**Assigned task:** Would you please return the lines of the entries below starting at the line that has "repeat (constructor; [done|]). constructor." and ending at the line that has "mk_cr (filled [(VMCS_EXIT_INFO_QUALIFICATION, 0x100030);", both included, exactly as they are?

+++ Records to process +++

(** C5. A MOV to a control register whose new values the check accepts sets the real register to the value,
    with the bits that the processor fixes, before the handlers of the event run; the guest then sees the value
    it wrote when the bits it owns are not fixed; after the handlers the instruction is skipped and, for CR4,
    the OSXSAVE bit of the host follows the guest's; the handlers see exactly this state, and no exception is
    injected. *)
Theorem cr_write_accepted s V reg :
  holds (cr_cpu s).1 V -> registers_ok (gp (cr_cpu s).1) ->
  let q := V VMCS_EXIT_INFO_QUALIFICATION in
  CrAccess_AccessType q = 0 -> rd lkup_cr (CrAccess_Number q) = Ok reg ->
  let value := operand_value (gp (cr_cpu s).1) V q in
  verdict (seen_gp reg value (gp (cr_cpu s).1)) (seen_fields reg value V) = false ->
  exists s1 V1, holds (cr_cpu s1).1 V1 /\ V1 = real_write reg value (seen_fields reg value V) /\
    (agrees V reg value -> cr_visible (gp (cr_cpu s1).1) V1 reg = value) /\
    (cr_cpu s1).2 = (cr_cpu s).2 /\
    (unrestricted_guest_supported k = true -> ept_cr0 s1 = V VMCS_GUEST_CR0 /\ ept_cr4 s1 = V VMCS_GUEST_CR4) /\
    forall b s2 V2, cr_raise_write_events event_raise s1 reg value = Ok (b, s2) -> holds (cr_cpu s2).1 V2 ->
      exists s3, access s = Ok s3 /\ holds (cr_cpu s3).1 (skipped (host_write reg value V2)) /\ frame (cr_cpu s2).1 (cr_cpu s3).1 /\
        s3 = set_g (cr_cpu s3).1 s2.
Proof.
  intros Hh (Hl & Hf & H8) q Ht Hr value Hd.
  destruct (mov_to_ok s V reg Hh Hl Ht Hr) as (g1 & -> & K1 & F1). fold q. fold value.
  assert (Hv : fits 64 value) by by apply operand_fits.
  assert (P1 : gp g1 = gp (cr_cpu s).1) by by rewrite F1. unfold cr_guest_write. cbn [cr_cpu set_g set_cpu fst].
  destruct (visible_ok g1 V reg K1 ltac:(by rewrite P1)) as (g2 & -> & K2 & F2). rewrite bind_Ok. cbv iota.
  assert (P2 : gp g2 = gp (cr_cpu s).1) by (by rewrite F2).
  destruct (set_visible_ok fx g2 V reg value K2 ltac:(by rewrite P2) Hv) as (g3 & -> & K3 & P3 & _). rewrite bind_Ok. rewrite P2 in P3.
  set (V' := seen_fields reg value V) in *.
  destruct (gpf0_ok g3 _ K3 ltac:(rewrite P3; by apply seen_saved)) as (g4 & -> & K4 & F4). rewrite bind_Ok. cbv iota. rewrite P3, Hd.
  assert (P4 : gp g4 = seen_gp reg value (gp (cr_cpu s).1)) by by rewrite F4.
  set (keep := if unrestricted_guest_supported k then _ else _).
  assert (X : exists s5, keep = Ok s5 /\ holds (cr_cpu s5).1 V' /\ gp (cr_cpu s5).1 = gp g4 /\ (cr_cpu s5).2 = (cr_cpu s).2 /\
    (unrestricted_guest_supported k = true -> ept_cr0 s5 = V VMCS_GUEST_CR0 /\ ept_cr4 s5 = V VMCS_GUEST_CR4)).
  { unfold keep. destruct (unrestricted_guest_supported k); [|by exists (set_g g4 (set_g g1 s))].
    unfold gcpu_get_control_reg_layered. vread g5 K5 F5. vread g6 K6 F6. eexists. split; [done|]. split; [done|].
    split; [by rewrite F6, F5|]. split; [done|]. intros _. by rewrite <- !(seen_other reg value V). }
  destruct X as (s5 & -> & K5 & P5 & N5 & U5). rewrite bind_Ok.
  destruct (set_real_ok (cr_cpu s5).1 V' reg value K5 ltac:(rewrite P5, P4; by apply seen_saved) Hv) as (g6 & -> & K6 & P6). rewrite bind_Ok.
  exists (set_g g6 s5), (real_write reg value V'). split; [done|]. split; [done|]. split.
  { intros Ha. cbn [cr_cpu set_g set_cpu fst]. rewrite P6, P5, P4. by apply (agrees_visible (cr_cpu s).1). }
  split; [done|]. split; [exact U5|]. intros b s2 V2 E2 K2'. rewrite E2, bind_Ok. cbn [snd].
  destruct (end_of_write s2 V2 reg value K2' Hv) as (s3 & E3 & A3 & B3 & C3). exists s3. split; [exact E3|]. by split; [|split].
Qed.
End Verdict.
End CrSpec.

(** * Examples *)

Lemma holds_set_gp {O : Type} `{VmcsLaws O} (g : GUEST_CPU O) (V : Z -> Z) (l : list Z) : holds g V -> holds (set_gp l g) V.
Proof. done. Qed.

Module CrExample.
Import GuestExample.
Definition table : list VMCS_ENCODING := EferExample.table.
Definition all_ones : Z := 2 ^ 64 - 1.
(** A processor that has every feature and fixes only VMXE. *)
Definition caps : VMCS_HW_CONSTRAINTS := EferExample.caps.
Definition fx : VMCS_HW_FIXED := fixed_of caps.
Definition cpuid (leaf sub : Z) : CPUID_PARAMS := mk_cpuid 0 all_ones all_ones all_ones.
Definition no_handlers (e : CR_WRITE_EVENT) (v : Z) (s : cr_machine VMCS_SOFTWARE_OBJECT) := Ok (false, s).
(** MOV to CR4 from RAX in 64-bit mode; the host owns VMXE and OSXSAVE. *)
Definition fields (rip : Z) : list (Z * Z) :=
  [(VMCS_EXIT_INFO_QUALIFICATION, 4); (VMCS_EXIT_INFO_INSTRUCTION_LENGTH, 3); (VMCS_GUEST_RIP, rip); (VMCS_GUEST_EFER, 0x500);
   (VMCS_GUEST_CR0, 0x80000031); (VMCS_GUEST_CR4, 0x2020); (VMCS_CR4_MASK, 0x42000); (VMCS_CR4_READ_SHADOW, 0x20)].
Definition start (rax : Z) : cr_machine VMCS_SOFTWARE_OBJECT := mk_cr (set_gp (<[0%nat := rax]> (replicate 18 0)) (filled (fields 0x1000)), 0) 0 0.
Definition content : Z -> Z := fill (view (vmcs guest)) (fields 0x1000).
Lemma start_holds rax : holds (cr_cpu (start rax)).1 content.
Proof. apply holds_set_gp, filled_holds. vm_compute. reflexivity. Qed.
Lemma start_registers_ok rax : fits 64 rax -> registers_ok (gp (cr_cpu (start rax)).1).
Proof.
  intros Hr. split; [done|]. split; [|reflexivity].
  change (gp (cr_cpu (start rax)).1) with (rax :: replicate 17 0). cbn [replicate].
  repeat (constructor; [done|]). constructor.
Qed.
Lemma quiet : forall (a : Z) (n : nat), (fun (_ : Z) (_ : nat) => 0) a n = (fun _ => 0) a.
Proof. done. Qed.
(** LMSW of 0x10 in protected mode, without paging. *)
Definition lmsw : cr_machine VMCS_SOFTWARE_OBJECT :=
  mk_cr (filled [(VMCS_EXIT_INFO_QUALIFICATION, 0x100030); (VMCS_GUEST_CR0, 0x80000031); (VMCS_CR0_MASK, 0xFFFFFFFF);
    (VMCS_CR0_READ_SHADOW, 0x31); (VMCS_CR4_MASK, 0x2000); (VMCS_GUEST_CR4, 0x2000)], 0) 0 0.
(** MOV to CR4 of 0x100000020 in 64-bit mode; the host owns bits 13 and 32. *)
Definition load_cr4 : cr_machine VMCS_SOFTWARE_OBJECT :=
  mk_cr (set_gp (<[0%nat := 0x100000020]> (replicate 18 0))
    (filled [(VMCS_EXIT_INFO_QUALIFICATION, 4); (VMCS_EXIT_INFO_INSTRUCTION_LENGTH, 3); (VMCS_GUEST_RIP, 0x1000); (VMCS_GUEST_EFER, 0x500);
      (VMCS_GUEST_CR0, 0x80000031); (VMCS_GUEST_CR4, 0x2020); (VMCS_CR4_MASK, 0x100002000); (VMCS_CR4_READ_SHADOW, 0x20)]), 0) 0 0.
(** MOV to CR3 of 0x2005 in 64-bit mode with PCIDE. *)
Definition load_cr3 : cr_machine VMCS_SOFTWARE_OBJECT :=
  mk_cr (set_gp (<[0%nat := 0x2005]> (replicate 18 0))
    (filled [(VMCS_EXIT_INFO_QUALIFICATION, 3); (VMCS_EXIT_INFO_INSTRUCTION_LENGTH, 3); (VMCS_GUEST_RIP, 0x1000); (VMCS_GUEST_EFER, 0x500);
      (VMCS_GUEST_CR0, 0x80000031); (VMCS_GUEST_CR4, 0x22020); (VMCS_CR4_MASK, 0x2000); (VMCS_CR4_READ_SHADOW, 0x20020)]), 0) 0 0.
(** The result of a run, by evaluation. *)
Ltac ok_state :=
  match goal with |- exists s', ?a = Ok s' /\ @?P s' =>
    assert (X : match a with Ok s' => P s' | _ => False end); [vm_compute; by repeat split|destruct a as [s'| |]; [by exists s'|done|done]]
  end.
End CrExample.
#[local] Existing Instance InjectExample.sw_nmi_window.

+++
+++ Records to process +++

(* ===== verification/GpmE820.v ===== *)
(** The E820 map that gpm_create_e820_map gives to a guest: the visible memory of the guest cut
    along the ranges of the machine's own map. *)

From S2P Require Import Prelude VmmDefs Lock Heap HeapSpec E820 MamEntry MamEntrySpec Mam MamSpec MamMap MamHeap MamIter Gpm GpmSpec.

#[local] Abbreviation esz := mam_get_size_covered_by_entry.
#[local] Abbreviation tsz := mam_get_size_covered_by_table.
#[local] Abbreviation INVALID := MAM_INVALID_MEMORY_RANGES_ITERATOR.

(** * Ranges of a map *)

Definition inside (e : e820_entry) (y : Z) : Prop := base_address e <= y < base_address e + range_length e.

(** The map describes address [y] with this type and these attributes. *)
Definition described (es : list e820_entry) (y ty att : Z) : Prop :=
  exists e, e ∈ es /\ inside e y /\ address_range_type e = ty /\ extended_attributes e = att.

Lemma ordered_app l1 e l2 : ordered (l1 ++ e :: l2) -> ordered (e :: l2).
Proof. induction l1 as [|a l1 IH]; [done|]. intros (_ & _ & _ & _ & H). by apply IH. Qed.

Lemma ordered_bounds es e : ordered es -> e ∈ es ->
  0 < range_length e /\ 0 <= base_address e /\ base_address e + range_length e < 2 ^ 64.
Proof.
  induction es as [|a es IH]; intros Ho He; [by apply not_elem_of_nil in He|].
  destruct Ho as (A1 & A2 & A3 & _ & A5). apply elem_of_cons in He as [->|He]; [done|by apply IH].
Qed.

+++
+++ Records to process +++

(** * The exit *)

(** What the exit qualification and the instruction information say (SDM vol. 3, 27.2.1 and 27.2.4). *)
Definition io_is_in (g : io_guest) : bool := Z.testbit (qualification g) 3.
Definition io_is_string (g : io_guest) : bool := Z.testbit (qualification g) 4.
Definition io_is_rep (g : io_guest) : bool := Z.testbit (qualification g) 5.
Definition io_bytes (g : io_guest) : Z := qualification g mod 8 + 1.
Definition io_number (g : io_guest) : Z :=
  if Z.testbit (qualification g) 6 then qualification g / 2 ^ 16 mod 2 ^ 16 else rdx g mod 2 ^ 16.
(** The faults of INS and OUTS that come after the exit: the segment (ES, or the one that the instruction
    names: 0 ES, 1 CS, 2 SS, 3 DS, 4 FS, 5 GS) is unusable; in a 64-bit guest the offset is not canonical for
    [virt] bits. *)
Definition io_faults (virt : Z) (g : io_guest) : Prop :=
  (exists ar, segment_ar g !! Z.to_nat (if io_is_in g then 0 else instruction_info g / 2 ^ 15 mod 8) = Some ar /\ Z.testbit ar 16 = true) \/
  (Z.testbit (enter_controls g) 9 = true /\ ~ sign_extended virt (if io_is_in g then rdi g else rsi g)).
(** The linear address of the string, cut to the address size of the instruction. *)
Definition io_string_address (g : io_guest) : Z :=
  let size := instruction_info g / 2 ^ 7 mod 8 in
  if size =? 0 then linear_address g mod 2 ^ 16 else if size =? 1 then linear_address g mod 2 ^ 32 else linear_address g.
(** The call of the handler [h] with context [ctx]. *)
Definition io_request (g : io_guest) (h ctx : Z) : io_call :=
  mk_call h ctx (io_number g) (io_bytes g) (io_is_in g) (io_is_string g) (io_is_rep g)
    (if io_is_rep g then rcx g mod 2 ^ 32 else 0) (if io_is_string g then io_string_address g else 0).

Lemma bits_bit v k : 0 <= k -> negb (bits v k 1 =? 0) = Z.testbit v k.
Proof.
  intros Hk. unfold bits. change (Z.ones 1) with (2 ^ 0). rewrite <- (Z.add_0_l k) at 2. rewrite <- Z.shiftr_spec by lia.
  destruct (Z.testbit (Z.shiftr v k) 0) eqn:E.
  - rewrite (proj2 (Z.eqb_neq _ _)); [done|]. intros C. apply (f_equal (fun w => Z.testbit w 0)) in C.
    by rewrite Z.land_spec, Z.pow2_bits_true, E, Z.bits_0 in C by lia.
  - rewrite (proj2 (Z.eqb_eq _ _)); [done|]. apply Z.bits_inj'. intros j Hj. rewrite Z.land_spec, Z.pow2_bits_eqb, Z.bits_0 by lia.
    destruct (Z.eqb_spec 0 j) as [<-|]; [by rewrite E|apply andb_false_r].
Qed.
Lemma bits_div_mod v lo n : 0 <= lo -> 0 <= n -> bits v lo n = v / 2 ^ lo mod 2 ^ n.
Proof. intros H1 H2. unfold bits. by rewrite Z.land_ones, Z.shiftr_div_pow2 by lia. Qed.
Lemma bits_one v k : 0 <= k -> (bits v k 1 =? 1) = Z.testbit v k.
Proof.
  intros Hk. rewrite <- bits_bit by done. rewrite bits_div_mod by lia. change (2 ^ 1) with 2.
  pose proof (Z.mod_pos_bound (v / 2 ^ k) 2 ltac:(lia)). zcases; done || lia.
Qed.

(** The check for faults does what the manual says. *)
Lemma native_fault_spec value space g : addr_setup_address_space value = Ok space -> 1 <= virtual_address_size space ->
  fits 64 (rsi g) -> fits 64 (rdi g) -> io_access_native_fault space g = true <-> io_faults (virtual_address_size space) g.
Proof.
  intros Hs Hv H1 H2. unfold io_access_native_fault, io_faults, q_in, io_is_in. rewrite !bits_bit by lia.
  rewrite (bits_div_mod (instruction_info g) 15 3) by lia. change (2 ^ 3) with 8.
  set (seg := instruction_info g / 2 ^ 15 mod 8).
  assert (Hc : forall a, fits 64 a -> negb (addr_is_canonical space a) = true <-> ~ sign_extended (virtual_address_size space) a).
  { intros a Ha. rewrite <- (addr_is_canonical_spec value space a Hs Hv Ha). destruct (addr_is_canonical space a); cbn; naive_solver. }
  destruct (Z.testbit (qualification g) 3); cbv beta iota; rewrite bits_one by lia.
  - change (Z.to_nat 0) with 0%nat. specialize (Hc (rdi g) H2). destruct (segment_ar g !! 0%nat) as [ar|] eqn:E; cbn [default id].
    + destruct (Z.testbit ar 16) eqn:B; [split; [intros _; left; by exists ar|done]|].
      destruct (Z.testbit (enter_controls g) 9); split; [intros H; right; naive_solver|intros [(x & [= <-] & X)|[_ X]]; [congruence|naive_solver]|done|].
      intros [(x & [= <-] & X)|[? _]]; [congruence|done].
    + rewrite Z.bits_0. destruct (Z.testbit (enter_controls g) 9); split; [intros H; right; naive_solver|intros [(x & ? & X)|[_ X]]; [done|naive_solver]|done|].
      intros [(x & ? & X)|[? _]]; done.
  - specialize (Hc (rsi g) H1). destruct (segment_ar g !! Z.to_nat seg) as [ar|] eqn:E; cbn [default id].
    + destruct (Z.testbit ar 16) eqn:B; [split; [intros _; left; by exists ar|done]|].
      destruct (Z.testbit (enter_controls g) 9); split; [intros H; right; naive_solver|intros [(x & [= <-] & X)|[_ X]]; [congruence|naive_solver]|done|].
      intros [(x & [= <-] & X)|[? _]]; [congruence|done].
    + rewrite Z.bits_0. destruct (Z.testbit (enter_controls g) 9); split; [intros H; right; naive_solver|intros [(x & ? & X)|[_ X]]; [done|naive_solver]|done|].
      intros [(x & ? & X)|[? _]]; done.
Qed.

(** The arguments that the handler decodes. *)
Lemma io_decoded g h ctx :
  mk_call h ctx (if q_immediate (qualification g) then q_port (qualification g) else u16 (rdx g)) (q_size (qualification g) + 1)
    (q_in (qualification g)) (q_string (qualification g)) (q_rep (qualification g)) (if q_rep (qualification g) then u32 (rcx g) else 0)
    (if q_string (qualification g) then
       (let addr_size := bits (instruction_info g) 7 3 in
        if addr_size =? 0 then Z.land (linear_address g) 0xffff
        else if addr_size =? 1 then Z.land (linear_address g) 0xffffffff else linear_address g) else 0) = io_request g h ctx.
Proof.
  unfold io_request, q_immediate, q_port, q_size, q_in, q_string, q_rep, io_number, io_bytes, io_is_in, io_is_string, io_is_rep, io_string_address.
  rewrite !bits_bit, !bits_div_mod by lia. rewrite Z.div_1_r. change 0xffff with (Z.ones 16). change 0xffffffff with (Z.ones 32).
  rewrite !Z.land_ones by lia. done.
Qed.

+++

**Solution to this problem:**
  repeat (constructor; [done|]). constructor.
Qed.
Lemma quiet : forall (a : Z) (n : nat), (fun (_ : Z) (_ : nat) => 0) a n = (fun _ => 0) a.
Proof. done. Qed.
(** LMSW of 0x10 in protected mode, without paging. *)
Definition lmsw : cr_machine VMCS_SOFTWARE_OBJECT :=
  mk_cr (filled [(VMCS_EXIT_INFO_QUALIFICATION, 0x100030); (VMCS_GUEST_CR0, 0x80000031); (VMCS_CR0_MASK, 0xFFFFFFFF);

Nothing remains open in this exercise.